Unlike those in the state sector, managers of rural enterprises had a high degree of autonomy.

They were free to alter their product mix, change prices, choose suppliers and entertain or even bribe customers. As a result, they responded quicker to market changes than the state sector.

Unlike the state sector, rural industries rarely provide housing or pensions for employees.

That partly explains why they are booming while the state sector is struggling.

However, this unchecked rampant growth has had its side effects.

Rural firms are at the lowest end of the technology spectrum and are the country's biggest source of pollution.

In 1994, about 20 million factories spewed out 4.3 billion tonnes of waste water, according to the official media.

Earlier this year, Beijing forced the closure of dozens of small paper mills which heavily polluted nearby rivers.

Liu Suinian, chairman of the NPC's financial and economic committee, said many firms had also evaded taxes, neglected labour safety and sold fake products.

Township enterprises also face structural problems, according to China economists.

Most rural industries are small and village-based, manufacturing largely cheap but inferior, and in some cases fake, products.

Growing demand for high-quality products, fuelled by rising incomes, is squeezing that market very hard.

Firms in the upper echelon, though small in number, are pushing towards nationally and internationally competitive industrial production.

Guangdong Kelon, a fridge maker, is an example. It has recently raised funds through a share sale in Hong Kong to expand production and improve technology.

More firms are now being urged to make a similar transition and are also suffering from policy changes.

At the beginning of 1994, Beijing levelled the playing field by raising the corporate income tax rate for rural industries to the national standard.

Ministry of Agriculture officials said the annual output by rural industry was expected to rise more slowly at 15 per cent in the next five years, down from an annual 30 per cent for the past 18 years.

However, as the surplus of rural labour is estimated to rise by 10 million each year, Beijing has no choice but to continue to encourage the development of rural industries, although it is keeping a close eye on them.

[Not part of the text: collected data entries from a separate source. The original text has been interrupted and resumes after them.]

Lemma entry_word_ok {E} entries segbase off :
  0 ≤ off → off + 4 ≤ len entries → len entries ≤ isize_max →
  entry_word (E:=E) entries segbase off = Ok (word_at entries segbase off).
Proof.
  intros H0 Hl Hm. unfold entry_word, word_at.
  destruct (take4_index (E:=E) entries off H0 Hl) as (b0&b1&b2&b3&->&->&H1&H2&H3).
  unfold isize_max in Hm. simpl.
  rewrite !usize_add_ok by (unfold usize_max; lia). simpl.
  rewrite H1. simpl. rewrite H2. simpl. by rewrite H3.
Qed.

Lemma entry_pc_ok {E} entries segbase i :
  0 ≤ i → i * 8 + 8 ≤ len entries → len entries ≤ isize_max →
  entry_pc (E:=E) entries segbase i = Ok (word_at entries segbase (i * 8)).
Proof.
  intros. unfold entry_pc. rewrite usize_mul_ok by (unfold isize_max, usize_max in *; lia).
  simpl. apply entry_word_ok; lia.
Qed.

Lemma entry_fde_ok {E} entries segbase i :
  0 ≤ i → i * 8 + 8 ≤ len entries → len entries ≤ isize_max →
  entry_fde (E:=E) entries segbase i = Ok (word_at entries segbase (i * 8 + 4)).
Proof.
  intros. unfold entry_fde. rewrite usize_mul_ok by (unfold isize_max, usize_max in *; lia).
  simpl. rewrite usize_add_ok by (unfold isize_max, usize_max in *; lia).
  simpl. apply entry_word_ok; lia.
Qed.

(** The loop returns, whatever the table holds, with an index whose entry is
    at most [ip] (or the first one) and whose successor is above [ip]. *)
Lemma bsearch_ok {E} fuel entries segbase ip lo hi n :
  let pc i := word_at entries segbase (i * 8) in
  0 ≤ lo < hi → hi ≤ n → n * 8 ≤ len entries → len entries ≤ isize_max →
  hi - lo ≤ 2 ^ Z.of_nat fuel →
  (lo = 0 ∨ pc lo ≤ ip) → (hi = n ∨ ip < pc hi) →
  ∃ r, bsearch (E:=E) fuel entries segbase ip lo hi = Ok r ∧ 0 ≤ r < n ∧
       (r = 0 ∨ pc r ≤ ip) ∧ (r + 1 = n ∨ ip < pc (r + 1)).
Proof.
  intros pc. revert lo hi. induction fuel as [|fuel IH]; intros lo hi Hlo Hhi Hn Hm Hf Hl Hh;
    simpl; (rewrite usize_add_ok by (unfold usize_max, isize_max in *; lia)); simpl;
    destruct (Z.ltb_spec (lo + 1) hi).
  - change (2 ^ Z.of_nat 0) with 1 in Hf. lia.
  - exists lo. replace (lo + 1) with hi by lia. split_and!; [done|lia|lia|done|done].
  - rewrite Nat2Z.inj_succ, Z.pow_succ_r in Hf by lia.
    assert (1 ≤ (hi - lo) / 2 < hi - lo) as Hd.
    { split; [apply Z.div_le_lower_bound; lia|apply Z.div_lt_upper_bound; lia]. }
    pose proof (Z.div_mod (hi - lo) 2). pose proof (Z.mod_pos_bound (hi - lo) 2).
    rewrite usize_sub_ok by lia. simpl.
    rewrite usize_add_ok by (unfold usize_max, isize_max in *; lia). simpl.
    rewrite entry_pc_ok by lia. simpl.
    destruct (Z.leb_spec (word_at entries segbase ((lo + (hi - lo) / 2) * 8)) ip).
    + apply IH; [lia..|by right|done].
    + apply IH; [lia..|done|by right].
  - exists lo. replace (lo + 1) with hi by lia. split_and!; [done|lia|lia|done|done].
Qed.

Lemma table_entries_lookup entries segbase n i :
  0 ≤ i < n →
  table_entries entries segbase n !! Z.to_nat i =
  Some (word_at entries segbase (i * 8), word_at entries segbase (i * 8 + 4)).
Proof.
  intros. unfold table_entries. rewrite list_lookup_fmap, lookup_seqZ_lt by lia. simpl.
  by rewrite Z2Nat.id by lia.
Qed.

Lemma table_entries_length entries segbase n :
  length (table_entries entries segbase n) = Z.to_nat n.
Proof. unfold table_entries. by rewrite length_fmap, length_seqZ. Qed.

Lemma word_at_take entries segbase k off :
  0 ≤ off → off + 4 ≤ Z.of_nat k →
  word_at (take k entries) segbase off = word_at entries segbase off.
Proof.
  intros. unfold word_at. do 4 f_equal.
  rewrite skipn_firstn_comm, take_take. f_equal. lia.
Qed.

Lemma filter_above (table : list (Z * Z)) ip :
  Forall (λ e, ip < e.1) table → filter (λ e, e.1 ≤ ip) table = [].
Proof.
  induction 1; [done|]. rewrite filter_cons. case_decide; [lia|done].
Qed.

(** In a sorted table, the index the loop ends on is the last entry at most
    [ip]. *)
Lemma lookup_spec_last table ip i e :
  table !! i = Some e → e.1 ≤ ip →
  (∀ j e', (i < j)%nat → table !! j = Some e' → ip < e'.1) →
  lookup_spec table ip = Some e.
Proof.
  intros Hi Hle Hafter. unfold lookup_spec.
  rewrite <- (take_drop_middle table i e Hi), filter_app, filter_cons.
  case_decide; [|done]. rewrite (filter_above (drop (S i) table)); [by rewrite last_snoc|].
  apply Forall_lookup. intros j e' Hj. rewrite lookup_drop in Hj.
  eapply Hafter; [|done]. lia.
Qed.

Lemma lookup_spec_none table ip :
  Forall (λ e, ip < e.1) table → lookup_spec table ip = None.
Proof. intros Hall. unfold lookup_spec. by rewrite filter_above. Qed.

(** What the search returns, without assuming a sorted table. *)
Lemma lookup_cases {E} t hdr ip :
  let tbl := hdr_table t hdr in
  len hdr ≤ isize_max → 0 ≤ table_data_offset t → 0 < entry_count t →
  table_data_offset t + 8 * entry_count t ≤ len hdr →
  ∃ r e, (r < Z.to_nat (entry_count t))%nat ∧ tbl !! r = Some e ∧
    lookup (E:=E) t hdr ip = Ok (if ip <? e.1 then None else Some e) ∧
    (r = 0%nat ∨ e.1 ≤ ip) ∧
    (∀ e', tbl !! S r = Some e' → ip < e'.1).
Proof.
  intros tbl Hm H0 Hn Hfit. unfold lookup.
  destruct (Z.eqb_spec (entry_count t) 0); [lia|].
  rewrite usize_mul_ok by (unfold isize_max, usize_max in *; lia). run.
  rewrite usize_add_ok by (unfold isize_max, usize_max in *; lia). run.
  unfold slice_get. rewrite (proj2 (andb_true_iff _ _)) by (split; apply Z.leb_le; lia).
  set (entries := take _ _). set (seg := eh_frame_hdr_avma t).
  assert (len entries = entry_count t * 8) as Hlen.
  { unfold entries, len in *. rewrite length_take, length_drop. lia. }
  assert (∀ i, 0 ≤ i < entry_count t → tbl !! Z.to_nat i =
    Some (word_at entries seg (i * 8), word_at entries seg (i * 8 + 4))) as Htbl.
  { intros i Hi. unfold tbl, hdr_table. rewrite table_entries_lookup by done.
    unfold entries. by rewrite !word_at_take by lia. }
  destruct (bsearch_ok (E:=E) 64 entries seg ip 0 (entry_count t) (entry_count t))
    as (r & -> & Hr & Hl & Hh); [lia..| |by left|by left|].
  { change (2 ^ Z.of_nat 64) with (2 ^ 64). unfold isize_max in Hm. lia. }
  run. rewrite entry_pc_ok, entry_fde_ok by lia. run.
  eexists (Z.to_nat r), _. split_and!; [lia|by apply Htbl| | |].
  - simpl. by case_match.
  - simpl. destruct Hl; [left; lia|by right].
  - intros e' He'. destruct Hh as [Hh|Hh].
    + apply lookup_lt_Some in He'. unfold tbl, hdr_table in He'.
      rewrite table_entries_length in He'. lia.
    + replace (S (Z.to_nat r)) with (Z.to_nat (r + 1)) in He' by lia.
      destruct (decide (r + 1 < entry_count t)).
      * rewrite Htbl in He' by lia. by simplify_eq.
      * apply lookup_lt_Some in He'. unfold tbl, hdr_table in He'.
        rewrite table_entries_length in He'. lia.
Qed.

Lemma lookup_sorted {E} t hdr ip :
  len hdr ≤ isize_max → 0 ≤ table_data_offset t → 0 ≤ entry_count t →
  (entry_count t ≠ 0 → table_data_offset t + 8 * entry_count t ≤ len hdr) →
  table_sorted (hdr_table t hdr) →
  lookup (E:=E) t hdr ip = Ok (lookup_spec (hdr_table t hdr) ip).
Proof.
  intros Hm Hoff Hn Hfit Hs. destruct (decide (entry_count t = 0)) as [Hz|Hz].
  { unfold lookup, hdr_table, table_entries. by rewrite Hz. }
  destruct (lookup_cases (E:=E) t hdr ip) as (r & e & Hr & He & -> & Hlo & Hhi); [lia..|].
  f_equal. destruct (Z.ltb_spec ip e.1) as [Hlt|Hle].
  - symmetry. apply lookup_spec_none. apply Forall_lookup. intros i e' He'.
    destruct Hlo as [->|]; [|lia]. eapply Z.lt_le_trans; [done|].
    eapply (Hs 0%nat i); eauto. lia.
  - symmetry. eapply lookup_spec_last; [done|lia|]. intros j e' Hj He'.
    destruct (hdr_table t hdr !! S r) as [e1|] eqn:H1.
    + specialize (Hhi e1 eq_refl). eapply Z.lt_le_trans; [done|]. eapply (Hs (S r) j); eauto.
    + apply lookup_ge_None in H1. apply lookup_lt_Some in He'. lia.
Qed.

(** In a sorted table, the addresses between an entry and its successor all
    find that entry. *)
Lemma lookup_spec_between table i e ip :
  table_sorted table → table !! i = Some e → e.1 ≤ ip →
  (∀ e', table !! S i = Some e' → ip < e'.1) → lookup_spec table ip = Some e.
Proof.
  intros Hs Hi Hle Hnext. eapply lookup_spec_last; [done|done|]. intros j e' Hj He'.
  destruct (table !! S i) as [e1|] eqn:H1.
  - specialize (Hnext e1 eq_refl). eapply Z.lt_le_trans; [done|]. eapply (Hs (S i) j); eauto.
  - apply lookup_ge_None in H1. apply lookup_lt_Some in He'. lia.
Qed.
End lemmas.

(** [EhFrameTable::parse] returns a [Result] on arbitrary header bytes, under
    either build profile, and the table of an accepted header lies inside the
    header, after the fixed fields. *)
Theorem parse_total `{Profile} (hdr : list Z) (avma : Z) :
  bytes_ok hdr →
  returns (parse hdr avma) ∧
  ∀ t, parse hdr avma = Ok t →
    4 ≤ table_data_offset t ∧ 0 ≤ entry_count t ∧
    table_data_offset t + 8 * entry_count t ≤ len hdr ∧ eh_frame_hdr_avma t = avma.
Proof.
  intros Hok. pose proof (parse_cases hdr avma Hok) as Hc.
  destruct (parse hdr avma) as [t| | | |]; try done. split; [done|].
  intros ? [= <-]. destruct Hc as (?&[? ?]&?&?). done.
Qed.

(** C10: the binary search of [EhFrameTable::lookup] over the raw bytes terminates
    without panicking and, on a sorted table, equals a linear scan for the last
    entry whose start address is at most [ip]. *)
Theorem lookup_correct `{Profile} {E} (hdr : list Z) (avma ip : Z) (t : EhFrameTable) :
  bytes_ok hdr → parse hdr avma = Ok t → table_sorted (hdr_table t hdr) →
  lookup (E:=E) t hdr ip = Ok (lookup_spec (hdr_table t hdr) ip).
Proof.
  intros Hok Hp Hs. pose proof (parse_cases hdr avma Hok) as Hc. rewrite Hp in Hc.
  destruct Hc as (Hoff & [Hn _] & Hfit & _). destruct Hok as [_ Hm].
  apply lookup_sorted; [done|lia|done|done|done].
Qed.

(** Two entries: 0x1000 with its FDE at 0x3010 and 0x1100 with its FDE at 0x3030,
    relative to the header at 0x4000. *)
Definition demo_hdr : list Z :=
  [1; 0x1b; 0x03; 0x3b] ++ le_encode 4 0 ++ le_encode 4 2
  ++ le_encode 4 (0x1000 - 0x4000) ++ le_encode 4 (0x3010 - 0x4000)
  ++ le_encode 4 (0x1100 - 0x4000) ++ le_encode 4 (0x3030 - 0x4000).

Lemma parse_total_witness :
  returns (parse (H:=true) demo_hdr 0x4000) ∧
  ∀ t, parse (H:=true) demo_hdr 0x4000 = Ok t →
    4 ≤ table_data_offset t ∧ 0 ≤ entry_count t ∧
    table_data_offset t + 8 * entry_count t ≤ len demo_hdr ∧ eh_frame_hdr_avma t = 0x4000.
Proof. apply (parse_total (H:=true) demo_hdr 0x4000). by_compute. Defined.

Lemma lookup_correct_witness :
  lookup (H:=true) (E:=()) (mkEhFrameTable 12 2 0x4000) demo_hdr 0x1080 =
  Ok (lookup_spec (hdr_table (mkEhFrameTable 12 2 0x4000) demo_hdr) 0x1080).
Proof.
  apply (lookup_correct (H:=true) demo_hdr 0x4000); [by_compute|by vm_compute|].
  change (table_sorted [(0x1000, 0x3010); (0x1100, 0x3030)]). intros [|[|i]] [|[|j]] a b; simpl;
    intros; simplify_eq; simpl; lia.
Defined.

(** The FDE count may be encoded as udata2, sdata2 or sdata8 as far as its size is
    concerned, but [read_unsigned] decodes none of them: a complete header with
    such a count is reported as truncated. *)
Theorem fde_count_misreported :
  let hdr := [1; 0x1b; 0x02; 0x3b] ++ le_encode 4 0 ++ le_encode 2 1 ++ le_encode 8 0 in
  enc_size 0x02 = Some 2 ∧ len hdr = 4 + 4 + 2 + 8 ∧
  parse (H:=true) hdr 0x4000 = Err (FdeCountTruncated 8 2 18).
Proof. vm_compute. done. Qed.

Mr Liu, of the NPC, said that according to the draft law, the government would use preferential tax policies for rural enterprises and extend low-interest loans. He said local authorities could set up funds for the development of rural enterprises.

But the draft law also contained specific articles on penalising rural enterprises for evading taxes, wasting resources, polluting the environment and neglecting safety on job sites, he said.

They would also be forced to earmark a certain portion of the profits for agriculture.

It appears the free-wheeling days are numbered.